Viewed entirely subjectively, I have come to the conclusion that a strong wind into their faces would hardly ever slow a horse down more than 30 lb (I think that’s about 0.25 sec per furlong). The kind of wind that they reportedly had on Wednesday at Doncaster might have had a 15 to 20 lb effect. Obviously a wind in their faces slows horses down more than the same wind behind speeds them up. I would say that the effect of the wind behind is in the region of half of that when its into their faces, and I make only a small adjustment for side-on winds. In fact it might be best to treat them as negligible in most cases.
While it is obviously desirable to make your timefigures as satisfactory as you can, I seldom back a horse on a good overall race time timefigure alone, while going allowances arguably just need to be more accurate than the official version (not difficult) and not really landed on the head of a pin.
I expect some to disagree.
These times at Doncaster are almost freakishly fast.
I think today’s (Thursday’s) times suggest that the difference between the round course times and straight course times is largely down to the wind, which had less of an effect than on the first day (when the two races started on the round course seemed to be steadily-run in any case).
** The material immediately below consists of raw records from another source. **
Lemma RegisterInode_graph i mode n gid uid e w c w' :
  fs_ok w -> RegisterInode i mode n gid uid e w = Ok c w' ->
  free_slot (wgraph w) c /\ wgraph w' = g_alloc c (Node n (dir_children i)) (wgraph w).
Proof.
  intros Hw H. apply bind_Ok in H as (c1 & w1 & Ht & H).
  destruct (take_number_graph _ _ _ _ _ Hw Ht) as [Hf Hg].
  apply bind_Ok in H as (? & w2 & [= _ <-] & H).
  apply bind_Ok in H as (? & w3 & Hi%Initialize_graph & H).
  apply bind_Ok in H as (? & w4 & [_ ->]%deref_Ok & H).
  apply bind_Ok in H as (? & w5 & [= _ <-] & [= <- <-]). split; [done|].
  transitivity (wgraph w3); [done|]. rewrite Hi.
  change (wgraph (set_stbuf _ w1)) with (wgraph w1). rewrite Hg. by rewrite g_update_alloc.
Qed.

(** A new inode that has no name yet. *)
Record unnamed (g : graph) (c links : Z) (dir : bool) : Prop := {
  un_ok : links_ok g;
  un_names : g_names g c = 0;
  un_links : g_links g c = links;
  un_dir : g_dir g c = dir;
  un_subs : subdirs (g_dir g) (g_kids g c) = 0;
  un_null : null_slot g;
  un_nonzero : c <> 0 }.

Lemma unnamed_alloc g c n k :
  graph_ok g -> free_slot g c -> 0 <= n < 2 ^ 64 -> k = None \/ k = Some [] ->
  unnamed (g_alloc c (Node n k) g) c n (is_dir_node (Some (Node n k))).
Proof.
  intros [Hg H0] Hf Hn Hk. assert (kids_of (Some (Node n k)) = []) as Hk0 by (by destruct Hk as [-> | ->]).
  split.
  - apply alloc_ok; [done..|]. intros x. by rewrite Hk0.
  - rewrite g_names_alloc, Hk0, free_unnamed by done. done.
  - unfold g_links. by rewrite g_node_alloc, decide_True.
  - unfold g_dir. by rewrite g_node_alloc, decide_True.
  - unfold g_kids. rewrite g_node_alloc, decide_True by done. by rewrite Hk0.
  - eauto with verifs.
  - eauto with verifs.
Qed.

Lemma unnamed_dot g c n name d :
  unnamed g c n true -> is_dot name = true -> unnamed (on_kids (add_entry name d) c g) c n true.
Proof.
  intros [Hok H0 Hl Hd Hs Hnull Hnz] Hdot. split.
  - by apply dot_ok.
  - rewrite g_names_on_kids, named_add, Hdot by done. simpl. lia.
  - by rewrite g_links_kids.
  - by rewrite g_dir_kids.
  - rewrite g_kids_kids, decide_True by done. rewrite (subdirs_ext _ (g_dir g)).
    + rewrite subdirs_add, Hdot. simpl. lia.
    + intros x. by rewrite g_dir_kids.
  - eauto with verifs.
  - done.
Qed.
(** From a context at [i] on, the fuel [n] is enough. *)
Definition finishes (n : nat) : Prop := forall w off i c,
  linked w ino d -> off <> 0 -> cookie_key off = key ->
  readdirStates w !! key = Some (mkReadDirCtx c i l) -> 0 <= i < zlen l -> room i c ->
  zlen l - i < Z.of_nat n ->
  exists sent w', list_directory envs n ino size off w = Some (sent, w') /\ completed w i sent w'.

Lemma passed_listing w i k x :
  x ∈ listing w (take k (drop (Z.to_nat i) l)) -> x ∈ listing w l.
Proof.
  unfold listing. intros H. rewrite <- (take_drop (Z.to_nat i) l), omap_app.
  rewrite <- (take_drop k (drop (Z.to_nat i) l)), omap_app. rewrite !elem_of_app. auto.
Qed.

Lemma remaining_listing w i i' k x :
  0 <= i -> 0 <= i' <= i + Z.of_nat k ->
  x ∈ listing w (drop (Z.to_nat i) l) ->
  x ∈ listing w (take k (drop (Z.to_nat i) l)) \/ x ∈ listing w (drop (Z.to_nat i') l).
Proof.
  intros Hi Hi' H. unfold listing in *.
  rewrite <- (take_drop k (drop (Z.to_nat i) l)), omap_app, elem_of_app in H.
  destruct H as [H|H]; [by left|right]. rewrite drop_drop in H.
  rewrite <- (take_drop (Z.to_nat i + k - Z.to_nat i') (drop (Z.to_nat i') l)), omap_app, elem_of_app.
  right. rewrite drop_drop. by replace (Z.to_nat i' + (Z.to_nat i + k - Z.to_nat i'))%nat
    with (Z.to_nat i + k)%nat by lia.
Qed.

Lemma list_continues n w off i c k i' c' w' :
  finishes n -> linked w ino d -> 0 <= i < zlen l -> room i c -> zlen l - i < Z.of_nat (S n) ->
  FuseReadDir direntry_size ino size off (envs n) w = Ok tt w' ->
  response w key l i c k i' c' w' ->
  exists sent w2, list_directory envs (S n) ino size off w = Some (sent, w2) /\
    completed w i sent w2.
Proof.
  intros IH Hd Hi [Hr1 Hr2] Hn Hrun [[Hin Hco Hst Hen] Ht Hsent Hdone Hmore].
  cbn [list_directory]. rewrite Hrun, Hsent, last_snoc.
  set (es := listing w (take k (drop (Z.to_nat i) l))) in *.
  assert (Hd' : linked w' ino d) by (unfold linked, get_inode; by rewrite Ht).
  assert (Hlen : zlen es <= Z.of_nat k).
  { pose proof (listing_length w (take k (drop (Z.to_nat i) l))) as H.
    rewrite length_take in H. fold es in H. lia. }
  assert (Hshown : forall sent x, x ∈ shown <$> (with_cookies c es ++ sent) <->
    x ∈ es \/ x ∈ shown <$> sent).
  { intros sent x. by rewrite fmap_app, elem_of_app, shown_cookies. }
  assert (Hnext : es <> [] -> exists sent w2,
    list_directory envs n ino size (c + zlen es) w' = Some (sent, w2) /\ completed w' i' sent w2).
  { intros Hne. assert (0 < zlen es) by (destruct es; [done|simpl; lia]).
    destruct (decide (i' < zlen l)) as [Hlt|Hge].
    - destruct (Hst Hlt) as (Hs1 & Hs2 & _).
      destruct (off_key c (zlen es)) as [Ho Hk]; [lia..|].
      destruct (IH w' (c + zlen es) i' c') as (sent & w2 & Hrest & Hc); try done.
      + by apply Hmore.
      + lia.
      + split; lia.
      + lia.
      + by exists sent, w2.
    - assert (i' = zlen l) as Heq by lia. specialize (Hen Heq).
      destruct (off_key c (zlen es)) as [Ho Hk]; [lia..|].
      destruct n as [|n]; [lia|].
      destruct (list_done n w' (c + zlen es)) as (w2 & Hrest & Ht2 & Hctx2); auto.
      exists [], w2. split; [done|]. split; [done|done| |by intros x ?%elem_of_nil].
      intros x. rewrite drop_ge by lia. by intros ?%elem_of_nil. }
  destruct (decide (es = [])) as [He|Hne].
  - rewrite He. simpl. exists [], w'. split; [done|].
    assert (i' = zlen l) as Heq.
    { destruct (decide (i' < zlen l)) as [Hlt|]; [|lia]. by destruct (Hst Hlt) as (_ & _ & ?). }
    specialize (Hen Heq). split; [done|by apply Hdone| |by intros x ?%elem_of_nil].
    intros x Hx. apply (remaining_listing w i i' k) in Hx as [Hx|Hx]; [..|lia|lia].
    + fold es in Hx. by rewrite He in Hx.
    + rewrite drop_ge in Hx by lia. done.
  - destruct (last_cookie c es Hne) as (dd & -> & ->).
    destruct (Hnext Hne) as (sent & w2 & -> & [Hc1 Hc2 Hc3 Hc4]).
    exists (with_cookies c es ++ sent), w2. split; [done|].
    rewrite (listing_frame _ _ l Ht) in Hc4. rewrite (listing_frame _ _ _ Ht) in Hc3.
    split; [congruence|done| |]; intros x; rewrite Hshown.
    + intros Hx. apply (remaining_listing w i i' k) in Hx as [Hx|Hx]; [by left|right|lia|lia].
      by apply Hc3.
    + intros [Hx|Hx]; [by apply (passed_listing w i k)|by apply Hc4].
Qed.

Lemma list_finishes n : finishes n.
Proof.
  induction n as [|n IH]; intros w off i c Hd Ho Hk Hctx Hi Hr Hn; [lia|].
  pose proof (prepare_old w off (envs n) Ho Hk) as Hprep. rewrite Hctx in Hprep.
  destruct (readdir_responds (envs n) w w ino d l size off key i c)
    as (k & i' & c' & w' & Hrun & Hresp); try done.
  by eapply list_continues.
Qed.
End sequence.

Lemma draw_key_range rs states key : draw_key rs states = Some key -> 0 <= key < 2 ^ 16.
Proof.
  induction rs as [|r rs IH]; simpl; [done|]. destruct (states !! _); [done|]. intros [= <-].
  change 65535 with (Z.ones 16). rewrite Z.land_ones by lia. by apply Z.mod_pos_bound.
Qed.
I must admit that I estimate the effect of the wind and then compare my findings with those of someone who accesses more information and goes into things more mathematically than I am prepared to do. As with apparently different going surfaces on one track, I apply my estimate of the effect of the wind according to how much of the race a horse has been running with/against/side-on to a wind. Has anyone got any suggestions of how to improve this approach?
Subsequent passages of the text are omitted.